# [Required work]
The expected output is exactly the lines below, starting at the line with "[Hni ?]. eapply rep_kids_frame; [|done]." and ending at the line with "(** *** The right spine *)", both included; no other line belongs in it.

# [Recorded information]
(* ===== verification/MbptreeInv.v ===== *)
(** * The index tree: its shape and its invariant

    A ghost tree [gtree] says which blocks form the tree: [rep] ties it to the
    heap of [Mbptree], [tree_inv] is the invariant of the structure. *)

From S2P Require Import Prelude Errno Mbptree.

(** ** Ghost trees *)

(** A leaf at an address with its entries; an inner node with its children. *)
Inductive gtree :=
  | GLeaf (l : Z) (kvs : list (Z * Z))
  | GNode (l : Z) (kids : list gtree).

Section gtree_ind.
Context (P : gtree → Prop).
Context (HL : ∀ l kvs, P (GLeaf l kvs)).
Context (HN : ∀ l kids, Forall P kids → P (GNode l kids)).

Fixpoint gtree_ind' (g : gtree) : P g :=
  match g with
  | GLeaf l kvs => HL l kvs
  | GNode l kids =>
    HN l kids ((fix go ks : Forall P ks :=
      match ks with
      | [] => Forall_nil_2 _
      | k :: ks => Forall_cons_2 _ _ _ (gtree_ind' k) (go ks)
      end) kids)
  end.
End gtree_ind.

Definition loc (g : gtree) : Z := match g with GLeaf l _ | GNode l _ => l end.

Fixpoint leaves (g : gtree) : list (Z * list (Z * Z)) :=
  match g with
  | GLeaf l kvs => [(l, kvs)]
  | GNode _ kids => flat_map leaves kids
  end.

Fixpoint locs (g : gtree) : list Z :=
  match g with
  | GLeaf l _ => [l]
  | GNode l kids => l :: flat_map locs kids
  end.

(** The entries, in the order of the leaves. *)
Definition contents (ls : list (Z * list (Z * Z))) : list (Z * Z) := flat_map snd ls.
Definition entries (g : gtree) : list (Z * Z) := contents (leaves g).

(** The first key below a node: the separator a parent keeps for it. *)
Fixpoint min_key (g : gtree) : Z :=
  match g with
  | GLeaf _ kvs => match kvs with [] => 0 | kv :: _ => kv.1 end
  | GNode _ kids => match kids with [] => 0 | k :: _ => min_key k end
  end.

(** What a parent keeps of a child. *)
Definition cell (g : gtree) : Z * Z := (min_key g, loc g).

(** ** Ghost trees in the heap *)

Section rep.
Context (bf : nat).

(** An inner node: all the addresses of its children and their separators,
    but for the first. *)
Definition node_at (h : heap) (p l : Z) (cells : list (Z * Z)) : Prop :=
  ∃ d, h !! l = Some (Node 0 (pred (length cells)) p d) ∧ length d = bf ∧
    take (pred (length cells)) d.*1 = tail cells.*1 ∧
    take (length cells) d.*2 = cells.*2.

(** A leaf: its entries; the cells after the next pointer are still empty. *)
Definition leaf_at (h : heap) (p l : Z) (kvs : list (Z * Z)) : Prop :=
  ∃ d, h !! l = Some (Node 1 (length kvs) p d) ∧ length d = bf ∧
    take (length kvs) d = kvs ∧ Forall (λ kv, kv.2 = 0) (drop (S (length kvs)) d).

Fixpoint rep (h : heap) (p : Z) (g : gtree) : Prop :=
  match g with
  | GLeaf l kvs => leaf_at h p l kvs
  | GNode l kids =>
    node_at h p l (cell <$> kids) ∧ foldr (λ k P, rep h l k ∧ P) True kids
  end.

(** The cell after the entries of a leaf points to the next leaf. *)
Definition next_of (h : heap) (l : Z) : option Z :=
  nd ← h !! l; kv ← data nd !! nsize nd; Some (kv.2).

Fixpoint chain (h : heap) (ls : list Z) : Prop :=
  match ls with
  | [] => True
  | l :: ls => next_of h l = Some (match ls with [] => 0 | l' :: _ => l' end) ∧ chain h ls
  end.

(** Balanced, of height [n], with 2 to [bf] children a node. *)
Fixpoint shape (n : nat) (g : gtree) : Prop :=
  match g, n with
  | GLeaf _ _, O => True
  | GNode _ kids, S n =>
    (2 ≤ length kids ≤ bf)%nat ∧ foldr (λ k P, shape n k ∧ P) True kids
  | _, _ => False
  end.

(** Every leaf is full but for the last, which is empty only if alone. *)
Record packed (ls : list (Z * list (Z * Z))) (last : Z * list (Z * Z)) : Prop := {
  pk_full : Forall (λ l, length l.2 = bf - 1)%nat ls;
  pk_last : (length last.2 ≤ bf - 1)%nat;
  pk_nonempty : ls = [] ∨ last.2 ≠ []
}.

End rep.

Definition ascending (kvs : list (Z * Z)) : Prop := StronglySorted (λ a b, a.1 < b.1) kvs.

Record tree_inv (t : mbptree) (h : heap) (n : nat) (g : gtree) : Prop := {
  ti_bf : (3 ≤ branch_factor t)%nat;
  ti_root : root t = loc g;
  ti_rep : rep (branch_factor t) h 0 g;
  ti_shape : shape (branch_factor t) n g;
  ti_leaves : ∃ ls last, leaves g = ls ++ [last] ∧ packed (branch_factor t) ls last ∧
                last_leaf t = last.1;
  ti_chain : chain h (leaves g).*1;
  ti_nodup : NoDup (locs g);
  ti_dom : ∀ l, l ∈ dom h ↔ l ∈ locs g;
  ti_null : 0 ∉ locs g;
  ti_sorted : ascending (entries g)
}.

(** [tree_stores t h kvs]: the tree holds exactly these entries. *)
Definition tree_stores (t : mbptree) (h : heap) (kvs : list (Z * Z)) : Prop :=
  ∃ n g, tree_inv t h n g ∧ entries g = kvs.

(** ** Right spine

    An append happens along the rightmost path: a frame [(l, kids)] is a node
    with a hole after its children [kids]. *)

Abbreviation frame := (Z * list gtree)%type.

Fixpoint plug (fs : list frame) (g : gtree) : gtree :=
  match fs with
  | [] => g
  | f :: fs => plug fs (GNode f.1 (f.2 ++ [g]))
  end.

(** The parent of the hole. *)
Definition up (fs : list frame) : Z := match fs with [] => 0 | f :: _ => f.1 end.

Fixpoint spine_leaves (fs : list frame) : list (Z * list (Z * Z)) :=
  match fs with
  | [] => []
  | f :: fs => spine_leaves fs ++ flat_map leaves f.2
  end.

Fixpoint spine_locs (fs : list frame) : list Z :=
  match fs with
  | [] => []
  | f :: fs => f.1 :: flat_map locs f.2 ++ spine_locs fs
  end.

Section spine.
Context (bf : nat).

(** The frames in the heap, around a child kept as the cell [c]. *)
Fixpoint spine (h : heap) (fs : list frame) (c : Z * Z) : Prop :=
  match fs with
  | [] => True
  | f :: fs =>
    node_at bf h (up fs) f.1 ((cell <$> f.2) ++ [c]) ∧ Forall (rep bf h f.1) f.2 ∧
    spine h fs (min_key (GNode f.1 f.2), f.1)
  end.

(** Their shape, for a hole of height [n] in a tree of height [m]. *)
Fixpoint spine_shape (m n : nat) (fs : list frame) : Prop :=
  match fs with
  | [] => m = n
  | f :: fs =>
    (1 ≤ length f.2 < bf)%nat ∧ Forall (shape bf n) f.2 ∧ spine_shape m (S n) fs
  end.

End spine.

(** ** Leaves are stable

    The steps that rearrange inner nodes change only the parents of leaves. *)
Definition stable (h h' : heap) : Prop :=
  ∀ l nd, h !! l = Some nd → leaf nd = 1 → ∃ p, h' !! l = Some (set_parent p nd).

(** No leaf is lost and none loses or changes an entry. *)
Definition leaf_kept (h h' : heap) (l : Z) : Prop :=
  ∀ nd, h !! l = Some nd → leaf nd = 1 →
    ∃ nd', h' !! l = Some nd' ∧ leaf nd' = 1 ∧ (nsize nd ≤ nsize nd')%nat ∧
      take (nsize nd) (data nd') = take (nsize nd) (data nd).
Definition leaves_kept (h h' : heap) : Prop := ∀ l, leaf_kept h h' l.

(** No leaf is lost and none shrinks. *)
Definition leaves_grown (h h' : heap) : Prop :=
  ∀ l nd, h !! l = Some nd → leaf nd = 1 →
    ∃ nd', h' !! l = Some nd' ∧ leaf nd' = 1 ∧ (nsize nd ≤ nsize nd')%nat.

(** ** Lemmas *)

Lemma foldr_and {A} (Q : A → Prop) l : foldr (λ k P, Q k ∧ P) True l ↔ Forall Q l.
Proof. induction l as [|x l IH]; simpl; [by rewrite Forall_nil|by rewrite Forall_cons, IH]. Qed.

Lemma flat_map_snoc {A B} (f : A → list B) l x : flat_map f (l ++ [x]) = flat_map f l ++ f x.
Proof. by rewrite flat_map_app; simpl; rewrite app_nil_r. Qed.

Lemma elem_of_flat_map {A B} (f : A → list B) l y :
  y ∈ flat_map f l ↔ ∃ x, x ∈ l ∧ y ∈ f x.
Proof.
  rewrite list_elem_of_In, in_flat_map. by setoid_rewrite list_elem_of_In.
Qed.

Lemma loc_in_locs g : loc g ∈ locs g.
Proof. destruct g; simpl; left. Qed.

Section rep_lemmas.
Context (bf : nat).

Lemma rep_node h p l kids :
  rep bf h p (GNode l kids) ↔ node_at bf h p l (cell <$> kids) ∧ Forall (rep bf h l) kids.
Proof. simpl. by rewrite foldr_and. Qed.

Lemma shape_node n l kids :
  shape bf n (GNode l kids) ↔
  ∃ m, n = S m ∧ (2 ≤ length kids ≤ bf)%nat ∧ Forall (shape bf m) kids.
Proof.
  destruct n; simpl; [naive_solver|]. rewrite foldr_and. naive_solver.
Qed.

Lemma node_at_frame h h' p l cells :
  h' !! l = h !! l → node_at bf h p l cells → node_at bf h' p l cells.
Proof. unfold node_at. by intros ->. Qed.

Lemma rep_frame h h' g : ∀ p,
  (∀ l, l ∈ locs g → h' !! l = h !! l) → rep bf h p g → rep bf h' p g.
Proof.
  induction g as [l kvs|l kids IH] using gtree_ind'; intros p Heq.
  - simpl. unfold leaf_at. rewrite (Heq l); [done|]. simpl. left.
  - rewrite !rep_node. intros [Hn Hk]. split.
    + eapply node_at_frame; [|done]. apply Heq. simpl. left.
    + assert (Heq' : ∀ k, k ∈ kids → ∀ x, x ∈ locs k → h' !! x = h !! x).
      { intros k Hin x Hx. apply Heq. simpl. right. apply elem_of_flat_map. eauto. }
      clear Hn Heq. revert Hk IH. rewrite !Forall_forall. intros Hk IH k Hin.
      apply IH; eauto.
Qed.

Lemma rep_kids_frame h h' p kids :
  (∀ l, l ∈ flat_map locs kids → h' !! l = h !! l) →
  Forall (rep bf h p) kids → Forall (rep bf h' p) kids.
Proof.
  rewrite !Forall_forall. intros Heq Hk k Hin. eapply rep_frame; [|by apply Hk].
  intros l Hl. apply Heq, elem_of_flat_map. eauto.
Qed.

(** A subtree moved below another parent. *)
Lemma rep_reparent h h' p q g :
  NoDup (locs g) → h' !! loc g = set_parent q <$> h !! loc g →
  (∀ l, l ∈ locs g → l ≠ loc g → h' !! l = h !! l) →
  rep bf h p g → rep bf h' q g.
Proof.
  destruct g as [l kvs|l kids]; simpl; intros Hnd Hl Heq.
  - intros (d & Hd & ? & ?). exists d. by rewrite Hl, Hd.
  - rewrite !foldr_and. intros [(d & Hd & ? & ?) Hk]. split.
    + exists d. by rewrite Hl, Hd.
    + apply NoDup_cons in Hnd as [Hni ?]. eapply rep_kids_frame; [|done].
      intros x Hx. apply Heq; [by right|]. by intros ->.
Qed.

Lemma rep_in_heap h p g : rep bf h p g → is_Some (h !! loc g).
Proof. destruct g; simpl; [|intros [? _]; revert H]; intros (d & -> & _); eauto. Qed.

Lemma rep_locs_in_heap h g : ∀ p, rep bf h p g → ∀ l, l ∈ locs g → is_Some (h !! l).
Proof.
  induction g as [l kvs|l kids IH] using gtree_ind'; intros p Hr x Hx.
  - simpl in Hx. apply list_elem_of_singleton in Hx as ->. by apply rep_in_heap in Hr.
  - simpl in Hx. apply elem_of_cons in Hx as [->|Hx]; [by apply rep_in_heap in Hr|].
    apply rep_node in Hr as [_ Hk]. apply elem_of_flat_map in Hx as (k & Hin & Hx).
    rewrite Forall_forall in IH, Hk. eauto.
Qed.

(** *** The right spine *)

Lemma leaves_plug fs : ∀ g, leaves (plug fs g) = spine_leaves fs ++ leaves g.
Proof.
  induction fs as [|[l kids] fs IH]; intros g; simpl; [done|].
  by rewrite IH; simpl; rewrite flat_map_snoc, app_assoc.
Qed.

Lemma locs_plug fs : ∀ g, locs (plug fs g) ≡ₚ spine_locs fs ++ locs g.
Proof.
  induction fs as [|[l kids] fs IH]; intros g; simpl; [done|].
  rewrite IH. simpl. rewrite flat_map_snoc. solve_Permutation.
Qed.

Lemma min_key_app l kids k : kids ≠ [] → min_key (GNode l (kids ++ [k])) = min_key (GNode l kids).
Proof. by destruct kids. Qed.

Lemma min_key_halves l kids kids' :
  kids ≠ [] → min_key (GNode l (kids ++ kids')) = min_key (GNode l kids).
Proof. by destruct kids. Qed.

Lemma shape_plug m fs : ∀ n g,
  spine_shape bf m n fs → shape bf n g → shape bf m (plug fs g).
Proof.
  induction fs as [|[l kids] fs IH]; intros n g; simpl; [by intros ->|].
  intros (? & ? & Hs) ?. apply (IH (S n)); [done|]. apply shape_node. exists n.
  rewrite Forall_app, Forall_singleton, length_app. simpl. split_and!; (done || lia).
Qed.

Lemma rep_plug h fs : ∀ m n g, spine_shape bf m n fs →
  rep bf h 0 (plug fs g) ↔ spine bf h fs (cell g) ∧ rep bf h (up fs) g.
Proof.
  induction fs as [|[l kids] fs IH]; intros m n g; [simpl; tauto|].
  intros (Hk & ? & Hs). cbn [plug fst snd]. rewrite (IH m (S n)) by done. cbn [spine fst snd].
  replace (cell (GNode l (kids ++ [g]))) with (min_key (GNode l kids), l)
    by (unfold cell; f_equal; symmetry; apply min_key_app; intros ->; simpl in Hk; lia).
  rewrite rep_node, fmap_app, Forall_app, Forall_singleton. simpl fmap. simpl up. tauto.
Qed.

Lemma loc_plug_same fs : ∀ g g', loc g = loc g' → loc (plug fs g) = loc (plug fs g').
Proof. induction fs as [|f fs IH]; intros g g' Hl; simpl; [done|]. by apply IH. Qed.

(** Every tree is its last leaf plugged in its right spine. *)
Lemma shape_rightmost n : ∀ g, shape bf n g →
  ∃ fs l kvs, g = plug fs (GLeaf l kvs) ∧ spine_shape bf n 0 fs.
Proof.
  cut (∀ n g m fs, shape bf n g → spine_shape bf m n fs →
    ∃ fs' l kvs, plug fs g = plug fs' (GLeaf l kvs) ∧ spine_shape bf m 0 fs').
  { intros Hcut g Hg. by apply (Hcut n g n []). }
  clear n. induction n as [|n IH]; intros [l kvs|l kids] m fs Hg Hs; [by eauto|done|done|].
  apply shape_node in Hg as (? & [= <-] & ? & Hk).
  destruct kids as [|kid kids _] using rev_ind; [simpl in *; lia|].
  apply Forall_app in Hk as [Hk Hkid]. rewrite Forall_singleton in Hkid.
  rewrite length_app in *. simpl in *.
  apply (IH kid m ((l, kids) :: fs)); [done|]. simpl. split_and!; (done || lia).
Qed.

Lemma spine_frame h h' fs : ∀ c,
  (∀ l, l ∈ spine_locs fs → h' !! l = h !! l) → spine bf h fs c → spine bf h' fs c.
Proof.
  induction fs as [|[l kids] fs IH]; intros c; simpl; [done|].
  setoid_rewrite elem_of_cons. setoid_rewrite elem_of_app.
  intros Heq (? & ? & ?). split_and!.
  - eapply node_at_frame; [|done]. eauto.
  - eapply rep_kids_frame; [|done]. eauto.
  - eauto.
Qed.

End rep_lemmas.

(** ** Stability *)

#[export] Instance stable_preorder : PreOrder stable.
Proof.
  split.
  - intros h l nd Hl _. exists (parent nd). by destruct nd.
  - intros h1 h2 h3 H12 H23 l nd Hl Hlf. destruct (H12 l nd) as [p Hp]; [done..|].
    destruct (H23 _ _ Hp) as [q Hq]; [done|]. exists q. by rewrite Hq.
Qed.

Lemma stable_next h h' l nd :
  stable h h' → h !! l = Some nd → leaf nd = 1 → next_of h' l = next_of h l.
Proof.
  intros Hs Hl Hlf. destruct (Hs l nd Hl Hlf) as [p Hp]. unfold next_of. by rewrite Hl, Hp.
Qed.

Lemma stable_insert h l nd nd' :
  h !! l = Some nd → leaf nd ≠ 1 → stable h (<[l := nd']> h).
Proof.
  intros Hl Hlf l' nd0 Hl' Hlf'. exists (parent nd0).
  rewrite lookup_insert_ne by congruence. rewrite Hl'. by destruct nd0.
Qed.

Lemma stable_alloc h l nd : h !! l = None → stable h (<[l := nd]> h).
Proof.
  intros Hl l' nd0 Hl' Hlf'. exists (parent nd0).
  rewrite lookup_insert_ne by congruence. rewrite Hl'. by destruct nd0.
Qed.

Lemma stable_set_parent h l nd p :
  h !! l = Some nd → stable h (<[l := set_parent p nd]> h).
Proof.
  intros Hl l' nd0 Hl' Hlf'. destruct (decide (l' = l)) as [->|].
  - exists p. rewrite lookup_insert_eq. congruence.
  - exists (parent nd0). rewrite lookup_insert_ne by done. rewrite Hl'. by destruct nd0.
Qed.

Lemma stable_kept h h' : stable h h' → leaves_kept h h'.
Proof. intros Hs l nd Hl Hlf. destruct (Hs l nd Hl Hlf) as [p Hp]. by exists (set_parent p nd). Qed.

#[export] Instance leaves_kept_preorder : PreOrder leaves_kept.
Proof.
  split.
  - intros h l nd Hl Hlf. by exists nd.
  - intros h1 h2 h3 H12 H23 l nd Hl Hlf. destruct (H12 l nd Hl Hlf) as (nd' & Hl' & Hlf' & Hle & Hd).
    destruct (H23 l nd' Hl' Hlf') as (nd2 & Hl2 & Hlf2 & Hle2 & Hd2). exists nd2. split_and!; (done || lia || idtac).
    apply (f_equal (take (nsize nd))) in Hd2. rewrite !take_take, Nat.min_l in Hd2 by done. congruence.
Qed.

Lemma kept_grown h h' : leaves_kept h h' → leaves_grown h h'.
Proof. intros Hk l nd Hl Hlf. destruct (Hk l nd Hl Hlf) as (nd' & ? & ? & ? & _). by exists nd'. Qed.

#[export] Instance leaves_grown_reflexive : Reflexive leaves_grown.
Proof. intros h l nd Hl Hlf. by exists nd. Qed.

Lemma leaf_at_kept bf h h' p p' l kvs kvs' :
  leaf_at bf h p l kvs → leaf_at bf h' p' l kvs' → kvs `prefix_of` kvs' → leaf_kept h h' l.
Proof.
  intros (d & Hd & _ & Hk & _) (d' & Hd' & _ & Hk' & _) [ks ->] nd Hl _. rewrite Hd in Hl. injection Hl as <-.
  exists (Node 1 (length (kvs ++ ks)) p' d'). rewrite length_app in *. simpl. split_and!; (done || lia || idtac).
  apply (f_equal (take (length kvs))) in Hk'. rewrite take_take, Nat.min_l, take_app_length in Hk' by lia. congruence.
Qed.

Lemma fresh_kept h h' l : h !! l = None → leaf_kept h h' l.
Proof. intros Hn nd Hl. congruence. Qed.

Lemma kept_leaves h h' ls :
  (∀ x, x ∉ ls → h' !! x = h !! x) → Forall (leaf_kept h h') ls →
  leaves_kept h h'.
Proof.
  rewrite Forall_forall. intros Hfr Hls l nd Hl Hlf. destruct (decide (l ∈ ls)) as [Hin|Hni]; [by apply Hls|].
  exists nd. by rewrite Hfr.
Qed.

# [Response for this exercise]
    + apply NoDup_cons in Hnd as [Hni ?]. eapply rep_kids_frame; [|done].
      intros x Hx. apply Heq; [by right|]. by intros ->.
Qed.

Lemma rep_in_heap h p g : rep bf h p g → is_Some (h !! loc g).
Proof. destruct g; simpl; [|intros [? _]; revert H]; intros (d & -> & _); eauto. Qed.

Lemma rep_locs_in_heap h g : ∀ p, rep bf h p g → ∀ l, l ∈ locs g → is_Some (h !! l).
Proof.
  induction g as [l kvs|l kids IH] using gtree_ind'; intros p Hr x Hx.
  - simpl in Hx. apply list_elem_of_singleton in Hx as ->. by apply rep_in_heap in Hr.
  - simpl in Hx. apply elem_of_cons in Hx as [->|Hx]; [by apply rep_in_heap in Hr|].
    apply rep_node in Hr as [_ Hk]. apply elem_of_flat_map in Hx as (k & Hin & Hx).
    rewrite Forall_forall in IH, Hk. eauto.
Qed.

(** *** The right spine *)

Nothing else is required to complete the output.